▶ Exercise: When the line with "destruct (queued_request n" appears below, start repeating lines exactly, and keep going through the line with "intros x Hxq"; add nothing outside that span.

── Source information ──

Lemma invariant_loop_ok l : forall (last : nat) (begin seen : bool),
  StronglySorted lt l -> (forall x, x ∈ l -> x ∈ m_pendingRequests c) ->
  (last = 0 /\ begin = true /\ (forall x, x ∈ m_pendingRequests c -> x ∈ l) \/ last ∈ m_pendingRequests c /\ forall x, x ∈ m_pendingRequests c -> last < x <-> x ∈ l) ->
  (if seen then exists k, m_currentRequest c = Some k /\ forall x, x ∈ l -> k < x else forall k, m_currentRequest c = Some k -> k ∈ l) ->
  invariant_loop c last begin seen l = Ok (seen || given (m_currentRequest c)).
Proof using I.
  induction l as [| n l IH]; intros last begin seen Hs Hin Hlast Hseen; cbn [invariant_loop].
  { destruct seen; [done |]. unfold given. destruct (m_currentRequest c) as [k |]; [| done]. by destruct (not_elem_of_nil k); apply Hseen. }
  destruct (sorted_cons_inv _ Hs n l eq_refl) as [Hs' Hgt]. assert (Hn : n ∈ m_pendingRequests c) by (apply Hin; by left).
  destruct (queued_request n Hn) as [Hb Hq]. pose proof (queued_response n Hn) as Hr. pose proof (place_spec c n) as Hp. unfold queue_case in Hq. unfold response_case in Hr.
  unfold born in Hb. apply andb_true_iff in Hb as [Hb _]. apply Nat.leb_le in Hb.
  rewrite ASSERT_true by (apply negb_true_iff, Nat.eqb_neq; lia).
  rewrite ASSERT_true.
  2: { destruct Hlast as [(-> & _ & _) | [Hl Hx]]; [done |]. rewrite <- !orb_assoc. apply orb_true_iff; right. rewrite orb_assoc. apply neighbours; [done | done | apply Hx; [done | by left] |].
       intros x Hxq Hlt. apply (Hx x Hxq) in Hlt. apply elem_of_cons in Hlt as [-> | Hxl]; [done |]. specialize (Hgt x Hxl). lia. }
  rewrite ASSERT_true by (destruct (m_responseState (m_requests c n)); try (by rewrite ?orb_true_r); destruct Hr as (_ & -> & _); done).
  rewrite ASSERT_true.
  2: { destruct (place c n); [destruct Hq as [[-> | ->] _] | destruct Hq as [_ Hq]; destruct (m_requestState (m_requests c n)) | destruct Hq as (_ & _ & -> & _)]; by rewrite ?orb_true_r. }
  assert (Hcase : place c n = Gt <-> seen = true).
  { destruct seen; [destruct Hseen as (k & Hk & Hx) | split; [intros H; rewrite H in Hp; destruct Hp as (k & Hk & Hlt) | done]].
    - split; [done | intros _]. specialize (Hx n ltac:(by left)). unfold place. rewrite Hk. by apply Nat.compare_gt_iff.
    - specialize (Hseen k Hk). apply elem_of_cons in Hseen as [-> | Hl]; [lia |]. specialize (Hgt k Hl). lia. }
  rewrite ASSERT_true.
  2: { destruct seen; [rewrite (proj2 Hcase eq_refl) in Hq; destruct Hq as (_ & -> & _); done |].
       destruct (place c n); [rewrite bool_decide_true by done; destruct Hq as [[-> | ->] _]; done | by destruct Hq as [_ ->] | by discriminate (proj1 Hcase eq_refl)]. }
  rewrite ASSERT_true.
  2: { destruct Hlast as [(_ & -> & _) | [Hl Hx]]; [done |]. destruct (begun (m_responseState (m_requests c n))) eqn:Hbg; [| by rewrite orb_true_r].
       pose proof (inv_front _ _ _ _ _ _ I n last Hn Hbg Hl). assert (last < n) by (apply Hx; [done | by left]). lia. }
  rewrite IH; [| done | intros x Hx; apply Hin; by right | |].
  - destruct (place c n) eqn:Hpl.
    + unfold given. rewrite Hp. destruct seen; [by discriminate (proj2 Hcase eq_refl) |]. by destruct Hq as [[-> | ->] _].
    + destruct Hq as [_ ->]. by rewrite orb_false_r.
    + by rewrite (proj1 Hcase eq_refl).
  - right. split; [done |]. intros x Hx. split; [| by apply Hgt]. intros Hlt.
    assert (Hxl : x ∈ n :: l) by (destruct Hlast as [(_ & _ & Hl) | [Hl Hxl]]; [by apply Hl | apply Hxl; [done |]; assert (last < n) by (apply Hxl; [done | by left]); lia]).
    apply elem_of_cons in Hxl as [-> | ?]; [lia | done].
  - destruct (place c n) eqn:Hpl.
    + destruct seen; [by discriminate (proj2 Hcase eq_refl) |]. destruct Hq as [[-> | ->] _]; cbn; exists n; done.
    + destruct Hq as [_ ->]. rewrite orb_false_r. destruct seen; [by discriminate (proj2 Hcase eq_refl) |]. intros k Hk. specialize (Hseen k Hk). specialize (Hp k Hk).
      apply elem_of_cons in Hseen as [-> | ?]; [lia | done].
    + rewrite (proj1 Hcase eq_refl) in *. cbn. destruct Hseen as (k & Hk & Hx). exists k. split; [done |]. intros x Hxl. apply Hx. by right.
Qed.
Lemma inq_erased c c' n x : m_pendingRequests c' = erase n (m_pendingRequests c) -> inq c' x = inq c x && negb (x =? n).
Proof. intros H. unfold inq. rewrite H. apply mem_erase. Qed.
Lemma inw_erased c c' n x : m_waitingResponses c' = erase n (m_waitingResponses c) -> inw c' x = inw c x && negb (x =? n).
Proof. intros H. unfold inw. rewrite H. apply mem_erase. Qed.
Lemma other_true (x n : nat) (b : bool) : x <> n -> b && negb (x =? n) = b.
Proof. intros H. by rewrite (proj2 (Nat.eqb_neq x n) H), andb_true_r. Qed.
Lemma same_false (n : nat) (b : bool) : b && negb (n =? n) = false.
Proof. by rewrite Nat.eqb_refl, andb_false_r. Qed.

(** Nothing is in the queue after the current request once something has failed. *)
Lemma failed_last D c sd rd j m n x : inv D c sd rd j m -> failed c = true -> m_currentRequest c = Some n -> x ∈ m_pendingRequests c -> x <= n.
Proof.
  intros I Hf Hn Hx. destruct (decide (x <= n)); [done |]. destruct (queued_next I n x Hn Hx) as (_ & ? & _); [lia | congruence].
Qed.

───
── Source information ──

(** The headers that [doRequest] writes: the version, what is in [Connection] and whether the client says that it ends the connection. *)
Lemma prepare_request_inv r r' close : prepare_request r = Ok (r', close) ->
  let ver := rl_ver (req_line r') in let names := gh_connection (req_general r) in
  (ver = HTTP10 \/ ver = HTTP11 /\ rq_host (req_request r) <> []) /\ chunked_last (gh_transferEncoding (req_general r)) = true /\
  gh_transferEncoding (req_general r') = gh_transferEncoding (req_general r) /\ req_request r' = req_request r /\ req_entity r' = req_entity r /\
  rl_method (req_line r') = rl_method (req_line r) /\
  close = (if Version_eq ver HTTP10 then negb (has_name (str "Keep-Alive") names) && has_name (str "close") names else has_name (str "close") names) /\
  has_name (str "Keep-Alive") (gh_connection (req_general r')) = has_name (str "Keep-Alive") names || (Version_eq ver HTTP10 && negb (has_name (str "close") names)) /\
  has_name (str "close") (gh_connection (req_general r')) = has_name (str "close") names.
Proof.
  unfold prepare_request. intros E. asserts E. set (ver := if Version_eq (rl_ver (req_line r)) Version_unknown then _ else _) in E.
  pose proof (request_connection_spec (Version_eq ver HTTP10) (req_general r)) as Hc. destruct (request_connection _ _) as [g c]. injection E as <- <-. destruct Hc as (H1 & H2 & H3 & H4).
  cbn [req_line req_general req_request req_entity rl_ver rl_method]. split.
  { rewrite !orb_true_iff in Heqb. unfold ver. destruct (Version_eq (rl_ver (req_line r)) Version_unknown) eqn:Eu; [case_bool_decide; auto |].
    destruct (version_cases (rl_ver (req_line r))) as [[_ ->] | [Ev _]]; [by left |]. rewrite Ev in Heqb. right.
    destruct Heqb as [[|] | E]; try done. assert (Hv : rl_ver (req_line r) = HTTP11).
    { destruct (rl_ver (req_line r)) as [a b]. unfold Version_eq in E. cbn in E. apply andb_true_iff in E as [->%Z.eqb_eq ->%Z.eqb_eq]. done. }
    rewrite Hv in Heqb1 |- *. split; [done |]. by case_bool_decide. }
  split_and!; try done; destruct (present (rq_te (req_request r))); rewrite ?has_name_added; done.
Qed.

───

▶ Worked solution:
  destruct (queued_request n Hn) as [Hb Hq]. pose proof (queued_response n Hn) as Hr. pose proof (place_spec c n) as Hp. unfold queue_case in Hq. unfold response_case in Hr.
  unfold born in Hb. apply andb_true_iff in Hb as [Hb _]. apply Nat.leb_le in Hb.
  rewrite ASSERT_true by (apply negb_true_iff, Nat.eqb_neq; lia).
  rewrite ASSERT_true.
  2: { destruct Hlast as [(-> & _ & _) | [Hl Hx]]; [done |]. rewrite <- !orb_assoc. apply orb_true_iff; right. rewrite orb_assoc. apply neighbours; [done | done | apply Hx; [done | by left] |].
       intros x Hxq Hlt. apply (Hx x Hxq) in Hlt. apply elem_of_cons in Hlt as [-> | Hxl]; [done |]. specialize (Hgt x Hxl). lia. }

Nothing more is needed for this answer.